4. The method according to claim 1, characterized in that, The training method for the font standardization model includes: Construct the network model to be trained; The network model to be trained is subjected to self-supervised training to obtain a pre-trained font standardization model; The pre-trained font standardization model is subjected to supervised training to obtain the font standardization model.

5. The method according to claim 4, characterized in that, The step of performing self-supervised training on the network model to be trained to obtain a pre-trained font standardization model includes: Obtain a first training dataset, which includes word sample images; The character sample image is segmented to obtain multiple character image blocks corresponding to the character sample image; A masking operation is performed on a portion of the character image blocks from the plurality of character image blocks; Based on the character image blocks after the masking operation and the character image blocks without the masking operation, the network model to be trained is subjected to self-supervised training to obtain the pre-trained font standardization model.

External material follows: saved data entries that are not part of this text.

(** One [Detach] on a sound registry. *)
Lemma Detach_step its pid t w :
  registry_sound (attachments t) → range_of t its →
  ∃ err t1 w1 evs,
    Detach its pid t w = Ret (err, t1) w1
    ∧ registry_sound (attachments t1)
    ∧ (spec t1 = spec t ∧ socketEnricher t1 = socketEnricher t)
    ∧ (w_specs w1 = w_specs w ∧ w_chans w1 = w_chans w)
    ∧ (w_trace w1 = w_trace w ++ evs ∧ Forall (λ ev, attachment_event ev = true) evs)
    ∧ omap acquires evs = []
    ∧ held_in (attachments t) ≡ₚ omap releases evs ++ held_in (attachments t1).
Proof.
  intros Hsound Hrange.
  destruct (first_listing its pid) as [Hall|(pre & netns & a & post & -> & Hpre & Hin)].
  - rewrite (Detach_not_listed t its pid w Hrange).
    + eexists _, t, w, []. split; [done|]. by rewrite app_nil_r.
    + intros netns a Ha. apply elem_of_map_to_list in Ha.
      unfold range_of in Hrange. rewrite <- Hrange in Ha.
      by apply (proj1 (Forall_forall _ _) Hall (netns, a)).
  - rewrite Detach_skip by done.
    assert (attachments t !! netns = Some a) as Ha.
    { eapply range_of_lookup; [done|]. apply elem_of_app. right. by left. }
    pose proof (Hsound netns a Ha) as Hsa.
    destruct (decide (users a = {[ pid ]})) as [Hlast|Hmore].
    + rewrite Detach_first_last by (done || apply Hsa).
      eexists _, _, _, (release_events a). split; [done|]. cbn.
      split; [by apply map_Forall_delete|]. split; [done|]. split; [done|].
      split; [split; [done|apply attachment_event_release_events]|].
      split; [apply omap_acquires_release_events|].
      rewrite omap_releases_release_events by done.
      by apply held_in_lookup.
    + rewrite Detach_first_more by done.
      eexists _, _, w, []. split; [done|]. cbn. rewrite app_nil_r.
      split; [|split; [done|split; [done|split; [done|split; [done|]]]]].
      * apply map_Forall_insert_2; [|done]. by apply sound_set_users.
      * by rewrite held_in_insert_users.
Qed.
Lemma tryAcquireProducerLock_then_refreshTicket_witness :
  let s := service_at_rest (world100 3 3 [] [] []) lock_free in
  let s1 := (TicketProducer.tryAcquireProducerLock s).2 in
  let s2 := (@TicketProducer.refreshTicket decimal_layout s1).2 in
  TicketProducer.producerLockCh s1 = true /\
  durable_remaining (mysql (TicketProducer.world s2)) "1000" = Some 3 /\
  EtcdLock.calls (TicketProducer.redlock s2) =
    [EtcdLock.LeaseGrant 10; EtcdLock.TxnPutIfAbsent "/locks/ticket:producer:lock" 8;
     EtcdLock.Delete "/locks/ticket:producer:lock"; EtcdLock.LeaseRevoke 8].
Proof.
  cbv zeta. set (s := service_at_rest (world100 3 3 [] [] []) lock_free).
  assert (EtcdLock.locks (TicketProducer.redlock s) !! TicketProducer.TicketProducerLockName
          = None) as Hfree by (vm_compute; reflexivity).
  assert (EtcdLock.kv (EtcdLock.etcd (TicketProducer.redlock s))
            !! ("/locks/" +:+ TicketProducer.TicketProducerLockName) = None) as Hkey
    by (vm_compute; reflexivity).
  assert (forall k, EtcdLock.kv (EtcdLock.etcd (TicketProducer.redlock s)) !! k <>
                    Some (EtcdLock.next_lease (EtcdLock.etcd (TicketProducer.redlock s))))
    as Hfresh by (intros k; cbn; rewrite lookup_empty; discriminate).
  assert (forall n, ~ fails (EtcdLock.etcd_faults (TicketProducer.redlock s)) n) as Hup
    by (intros n; apply fails_nil).
  pose proof (@tryAcquireProducerLock_then_refreshTicket decimal_layout s
                Hfree Hkey Hfresh Hup) as Hw.
  cbv zeta in Hw. destruct Hw as ((Hch & _) & Hworld & _ & _ & _ & Hcalls).
  split; [exact Hch|]. split.
  - rewrite Hworld. vm_compute. reflexivity.
  - rewrite Hcalls. vm_compute. reflexivity.
Defined.
(** * ghastoolkit.octokit: the request execution engine

    A shallow embedding of [src/ghastoolkit/octokit/octokit.py] (route
    building, the paginated REST GET, [postJson], the [restGet] decorator
    and the GraphQL query call) and of the parts of
    [src/ghastoolkit/octokit/codescanning.py] that drive it, followed by
    the properties of the engine.

    Python objects are modelled as follows.
    - Values (call arguments, decoded JSON bodies) are the inductive
      [value]; numbers are integers.
    - Dictionaries with string keys that are mutated in place (the
      [parameters] argument of [RestRequest.get], the session headers)
      are [gmap string _]; parameter dictionaries live in a heap of
      objects so that aliasing is visible.
    - Exceptions, the HTTP traffic, the logger output and the heap are
      threaded through a state-and-exception monad [M].
    - [while True] is a fuel-indexed loop; running out of fuel is the
      outcome [OutOfFuel], kept apart from every Python outcome. *)

From Stdlib Require Import ZArith Ascii String.
From stdpp Require Import gmap strings list fin_maps pretty.

#[local] Set Warnings "-register-all".

Local Open Scope Z_scope.

(** ** Python values *)

Inductive value : Type :=
| VNone
| VBool (b : bool)
| VInt (z : Z)
| VStr (s : string)
| VList (l : list value)
| VDict (kvs : list (string * value)).

(** [bool(v)]. *)
Definition truthy (v : value) : bool :=
  match v with
  | VNone => false
  | VBool b => b
  | VInt z => negb (z =? 0)
  | VStr s => negb (String.eqb s "")
  | VList l => match l with [] => false | _ => true end
  | VDict kvs => match kvs with [] => false | _ => true end
  end.

(** [d.get(k)] on a decoded JSON object given by its members in document
    order: as in [json.loads], a repeated key keeps its last value. *)
Fixpoint dict_get (k : string) (kvs : list (string * value)) : option value :=
  match kvs with
  | [] => None
  | (k', v) :: rest =>
      match dict_get k rest with
      | Some v' => Some v'
      | None => if String.eqb k' k then Some v else None
      end
  end.

(** [x.get(k)] where a missing key gives [None]. *)
Definition get_or_none (k : string) (kvs : list (string * value)) : value :=
  match dict_get k kvs with Some v => v | None => VNone end.

(** ** Exceptions *)

Inductive exn : Type :=
| Exception (msg : string)
| KeyError (key : string)
| IndexError
| ValueError (msg : string)
| TypeError
| AttributeError
| JSONDecodeError
| OSError
| Unmodelled.
(** [Unmodelled] marks an input on which a Python library routine leaves
    the fragment that is modelled here (see [format_go] and [get_field]); it
    is not a Python exception and no theorem below treats it as one. *)

(** ** [str] and [repr] *)

(** A string is a sequence of characters with code points below 256, one
    [ascii] each. *)

Definition backslash : ascii := ascii_of_nat 92.
Definition single_quote : ascii := ascii_of_nat 39.
Definition double_quote : ascii := ascii_of_nat 34.

Definition is_digit (c : ascii) : bool :=
  let n := nat_of_ascii c in (48 <=? n)%nat && (n <=? 57)%nat.

Fixpoint all_digits (s : string) : bool :=
  match s with
  | EmptyString => true
  | String c rest => is_digit c && all_digits rest
  end.

Fixpoint string_any (p : ascii -> bool) (s : string) : bool :=
  match s with
  | EmptyString => false
  | String c rest => p c || string_any p rest
  end.

Definition hex_digit (n : nat) : ascii :=
  match String.get n "0123456789abcdef" with
  | Some c => c
  | None => "0"%char
  end.

(** [str.isprintable] on one character below 256: the ASCII characters
    from the space to the tilde, and the characters from 161 on except the
    soft hyphen. *)
Definition printable (c : ascii) : bool :=
  let n := nat_of_ascii c in
  ((32 <=? n) && (n <=? 126) || (161 <=? n) && negb (n =? 173))%nat.

(** One character of a string inside its [repr], between quotes
    [quote]. *)
Definition repr_char (quote c : ascii) : string :=
  let n := nat_of_ascii c in
  if Ascii.eqb c quote || Ascii.eqb c backslash then String backslash (String c "")
  else if (n =? 9)%nat then String backslash "t"
  else if (n =? 10)%nat then String backslash "n"
  else if (n =? 13)%nat then String backslash "r"
  else if printable c then String c ""
  else String backslash
         (String "x" (String (hex_digit (n / 16)) (String (hex_digit (n mod 16)) ""))).

Fixpoint repr_chars (quote : ascii) (s : string) : string :=
  match s with
  | EmptyString => ""
  | String c rest => repr_char quote c +:+ repr_chars quote rest
  end.

(** [repr(s)] of a string: in single quotes, unless the string has a
    single quote and no double quote. *)
Definition repr_str (s : string) : string :=
  let quote :=
    if string_any (Ascii.eqb single_quote) s
       && negb (string_any (Ascii.eqb double_quote) s)
    then double_quote else single_quote in
  String quote (repr_chars quote s +:+ String quote "").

6. The method according to claim 4, characterized in that, The step of supervising the training of the pre-trained font normalization model to obtain the font normalization model includes: Obtain a second training dataset, which includes a training sample group, the training sample group including handwritten character sample images and standard template characters corresponding to the handwritten character sample images; Based on the second training dataset, the pre-trained font standardization model is subjected to supervised training to obtain the font standardization model.

7. A method for grading homework, characterized in that, include: Obtain an image of the assignment to be graded, the image of which includes handwritten text to be graded; Using the misspelling detection method according to any one of claims 1 to 6, the misspelling detection result corresponding to the handwritten character to be corrected is determined.

8. A computer-readable storage medium, characterized in that, The storage medium stores a computer program for performing the method described in any one of claims 1 to 7.

9. An electronic device, characterized in that, include: processor; Memory used to store the processor's executable instructions; The processor is configured to perform the method described in any one of claims 1 to 7.